Scale effects on the body size frequency distributions of African birds: patterns and potential mechanisms
Correspondence: Bernard W. T. Coetzee, Centre for Invasion Biology, Department of Botany and Zoology, Stellenbosch University, Private Bag X1, Matieland 7602, South Africa.
To describe and analyse the body size frequency distributions (BSFDs) of avian assemblages at several spatial scales in the Afrotropics. We also tested if the variation in median body size across assemblages at different spatial scales was related to environmental variables and whether purely stochastic processes could explain BSFDs.
The Afrotropical biogeographic realm.
Avian body masses for 1960 species where analysed at continental, biome, ecoregion and local spatial scales with standard metrics. Variation in median assemblage body size was modelled as a function of environmental and spatial explanatory variables to assess non-random assemblage structure. We tested if BSFDs of smaller spatial scale distributions are random subsets of the larger spatial scale assemblages in which they are embedded, and used three different null model randomizations to investigate the influence of stochastic processes on BSFDs.
The African avifauna's continental BSFD is unimodal and right-skewed. BSFDs generally become less skewed and less modal with decreasing spatial scale. The best-fit model explained 71% of median body size values at the ecoregion scale as a function of latitude, latitude2, longitude, species richness and species range size. BSFDs at smaller scales show non-random assembly from larger scale BSFDs distributions.

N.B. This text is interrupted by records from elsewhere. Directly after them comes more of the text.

(* ===== verification/Prelude.v ===== *)
(** * Verification of aprsc, an APRS-IS server

    aprsc (sources under src/src/) accepts APRS packets from network clients,
    checks and rewrites their headers (the Q construct algorithm), drops
    duplicates, remembers the last position of every station and sends each
    packet to the clients whose filters ask for it.

    ** The parts of the program

    One thread accepts connections (accept.c) and passes each new client to one of the
    worker threads (worker.c).  A worker reads lines from its clients.  Until the
    client is logged in the lines go to login.c; after that to incoming.c, which checks
    the packet, lets parse_qc.c rewrite its path and parse_aprs.c find its type and
    position, and queues it.  The checking thread (dupecheck.c) takes the queues of
    all workers, finds duplicates, stores positions (historydb.c), numbers the
    packets and puts them on a global queue.  Every worker follows that queue
    (outgoing.c) and writes a packet to those of its clients whose filters
    (filter.c) pass it.  uplink.c keeps connections to other servers, and core peers
    exchange packets in datagrams.  config.c reads the configuration, status.c and
    counterdata.c count, http.c shows it and takes uploads, tls.c wraps connections,
    and in a live upgrade a new process takes over the clients of the old one.

    ** Which file models what

    Shared:
    - Prelude.v: machine integers, byte strings, buffers with checked access, tactics
      and the hint database.  Table.v: chained hash tables as finite maps.  Cfloat.v: [float],
      [double] and [sscanf] of C.  Types.v: packets and clients (worker.h).
    - Cellmalloc.v (cellmalloc.c), Keyhash.v (keyhash.c), Passcode.v (passcode.c),
      Acl.v (acl.c), Cfgfile.v (cfgfile.c), Xpoll.v (xpoll.c), Rwlock.v (rwlock.c).

    The way of a packet:
    - ParseQc.v (parse_qc.c), Callsign.v and Incoming.v (incoming.c), ParseAprs.v
      (parse_aprs.c), Clientlist.v (clientlist.c), ClientHeard.v (client_heard.c),
      Messaging.v (messaging.c), Buffers.v (the memory of packet buffers: incoming.c and worker.c);
    - Dupecheck.v (dupecheck.c), Historydb.v (historydb.c), Filterdb.v (the databases of
      filter.c);
    - Filter.v, FilterParse.v (filter.c), with FilterSpec.v and FilterText.v;
      Outgoing.v (outgoing.c);
    - Pipeline.v composes input, check and output; Wire.v output and connections.

    Clients:
    - ClientIO.v (the buffers and sockets of worker.c), Plist.v (its linked lists),
      Accounting.v (its accounts), Worker.v, WorkerSpec.v and WorkerNew.v (taking over,
      keeping alive and closing clients), Peers.v (datagrams of peers), Shutdown.v and
      ShutdownSpec.v (starting and stopping workers);
    - Login.v, LoginSpec.v (login.c); Tls.v, TlsSpec.v (tls.c, and the TLS paths of
      worker.c and login.c);
    - Newclient.v, Accept.v, AcceptSpec.v (accept.c); Upload.v, UploadSpec.v (uploads of
      http.c and accept.c); Uplink.v, UplinkSpec.v (uplink.c);
    - LiveUpgrade.v, LiveUpgradeSpec.v (the client dump of worker.c, hex_encode and
      hex_decode of status.c, the restoring half of accept.c).

    Configuration and display:
    - Config.v, ConfigSpec.v (config.c); Counterdata.v (counterdata.c); Status.v
      (status.c); Http.v (the status server of http.c).

    A definition has the name of the C function, or of the part of it that its doc comment
    says; PROJECT.json has the lines.

    ** How the code is modelled

    Bytes and machine integers are [Z], with the wrap-around written out where the
    code can reach it ([u32], [i32], the widths of Passcode.v); strings and buffers are
    lists of bytes, pointers into a buffer offsets.  Memory is explicit where aliasing
    matters: the cells of Cellmalloc.v, the packet buffers of Buffers.v, the client lists of Plist.v, the clients of a
    worker by address.  A function whose result is an [option] returns [None] where the C
    code is undefined: an access outside of a buffer, a structure that was freed, a NULL
    pointer.  So a theorem that says [= Some] also says that the code does not get there.
    What a lock protects is one step; threads interleave between steps, and the order of steps is
    an explicit list (histories of Dupecheck.v, scripts of ClientIO.v, TlsSpec.v and
    Xpoll.v).  Rwlock.v goes below that: there the steps of threads on a lock are a relation, and its
    invariant is proved by induction on the steps.

    The operating system, the C library and other libraries are parameters: sockets
    that answer each call, getaddrinfo, fnmatch, the trigonometric functions, mmap, OpenSSL, zlib, libevent,
    cJSON (a JSON tree here), time and random numbers.  Where a property needs something of
    them it is a hypothesis of the theorem, and its witness instantiates it.

    ** Interfaces between components

    Classes state what one component promises to another, with the implementing
    component as instance: [ClientDirectory] (ParseQc.v asks, Clientlist.v answers),
    [PacketSinks] with [SinkLaws] (what Dupecheck.v hands packets to, implemented by
    the databases in Filterdb.v), [ServerOps] with [ServerLaws] and [OutLaws] (writing
    to clients, used by Incoming.v, Login.v and Outgoing.v, implemented by connections in
    Wire.v), and [Poller] with [PollerLaws] ([poll] and [epoll] in Xpoll.v).

    ** What the theorems show

    - Packets.  A packet is a duplicate exactly if its text, or a form that known
      faults of software make of it, was accepted within the storage time
      ([dupecheck_history]); the Q construct check accepts exactly the packets that the
      rules allow ([q_dropcheck_accepts]); the input side queues exactly what the policy
      allows and is defined on every line ([incoming_policy], [incoming_total]); buffers are
      never lost, shared or used after they are given back ([packet_memory_safe]); the parser is defined and ends on every packet
      ([parse_aprs_total], [parse_aprs_fuel]); queues keep the order and nothing is freed
      that a worker still has to send ([dupecheck_cycle_order], [purger_keeps_unsent]).
    - Delivery.  A filter decides as its text means ([filter_decides]); every packet
      goes to exactly the clients that want it, once and in order ([outgoing_recipients],
      [outgoing_complete]); the stages together deliver ([pipeline_delivers]); and
      the sockets get the texts ([packet_on_wire], [client_write_queue], [tls_stream]); the input is
      cut into the same lines whatever the chunks ([lines_from_chunks]); peers get each other's packets ([peers_exchange]).
    - Clients.  Who gets in and as whom ([accept_policy], [login_policy],
      [certificate_login], [acl_first_match]); a client that goes leaves nothing behind
      ([client_close_releases], [keepalives_attend], [collect_takes_over]); accounts agree
      ([accounts_add_up]); a live upgrade carries clients over ([clients_survive]).
    - Tables and memory refine plain maps, lists and sets ([clientlist_refines],
      [history_refines], [cellmalloc_refines], [pollers_agree]); the lock excludes and forgets no
      thread ([rwlock_correct]); texts of filters fit their
      buffers ([filter_text_fits]) and parsed filters are well-formed ([filter_parse_ok]).
    - Configuration.  No file makes a loop of servers ([config_no_loops]); a new
      file keeps the sockets that stay and opens exactly the others
      ([reload_keeps_sockets], [listeners_follow_config]); the uplinks of the file are
      found ([configured_uplink_found]); lines are dispatched with their errors
      ([cmdparse_dispatch]).
    - Display.  The web server gives out only the files it lists
      ([http_serves_listed]), and graphs show the documents ([graphs_show_documents]).

    Faults of the code that the model shows are theorems too (for example
    [filter_text_overflow], [moved_write_lost], [strings_without_lang],
    [entrycall_lookup_fresh], [drops_line_overflow]); PROJECT.json lists them.

    ** Bounds and fuel

    Loops that are not structural take fuel, and the theorems say how much is enough:
    the length of the packet for third-party packets (each level starts further in), the
    number of clients for the loops over client lists, [interrupts] + 1 for a write that is
    repeated on EINTR (at most [interrupts] of them in a row, as a hypothesis), the
    number of blocks for the arenas, the number of cells for the lists of buffers, the length of the file for its lines, the number of addresses
    for an uplink, one ring for a graph, and the length of the list for a round of [poll].  Theorems about results say that there is one; none of them
    is only about runs that end.

    ** Not modelled

    cJSON.c is a vendored library (its trees are data here).  aprsc.c (options, signals,
    pid files, starting threads), hlog.c (log files), hmalloc.c, random.c, errno_aprsc.c, netlib.c and version.c are process
    control or wrappers of the C library without logic of the server.  sctp.c and all
    code under USE_SCTP is compiled out.  inet_ntop.c, inet_pton.c, getnameinfo.c and
    gai_strerror.c are copies of C library functions.  Of tls.c the set-up of contexts, of http.c
    the event loop, of status.c the copying of counters into documents and of worker.c the loop
    of the running thread, which calls the modelled operations in turn, are left out. *)

From Stdlib Require Import ZArith Lia Bool String Ascii.
From stdpp Require Import base tactics list gmap numbers.
Open Scope Z_scope.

African avifaunal BSFDs are quantitatively dissimilar to African mammal BSFDs, which are bimodal at all spatial scales. Much of the change in median body size with spatial scale can be captured by a range-weighted null model, suggesting that differential turnover between smaller- and larger-bodied species might explain the shift in the central tendency of the BSFD. At the local scale, energy may well contribute to structuring BSFDs, but this pattern is less pronounced at larger spatial scales.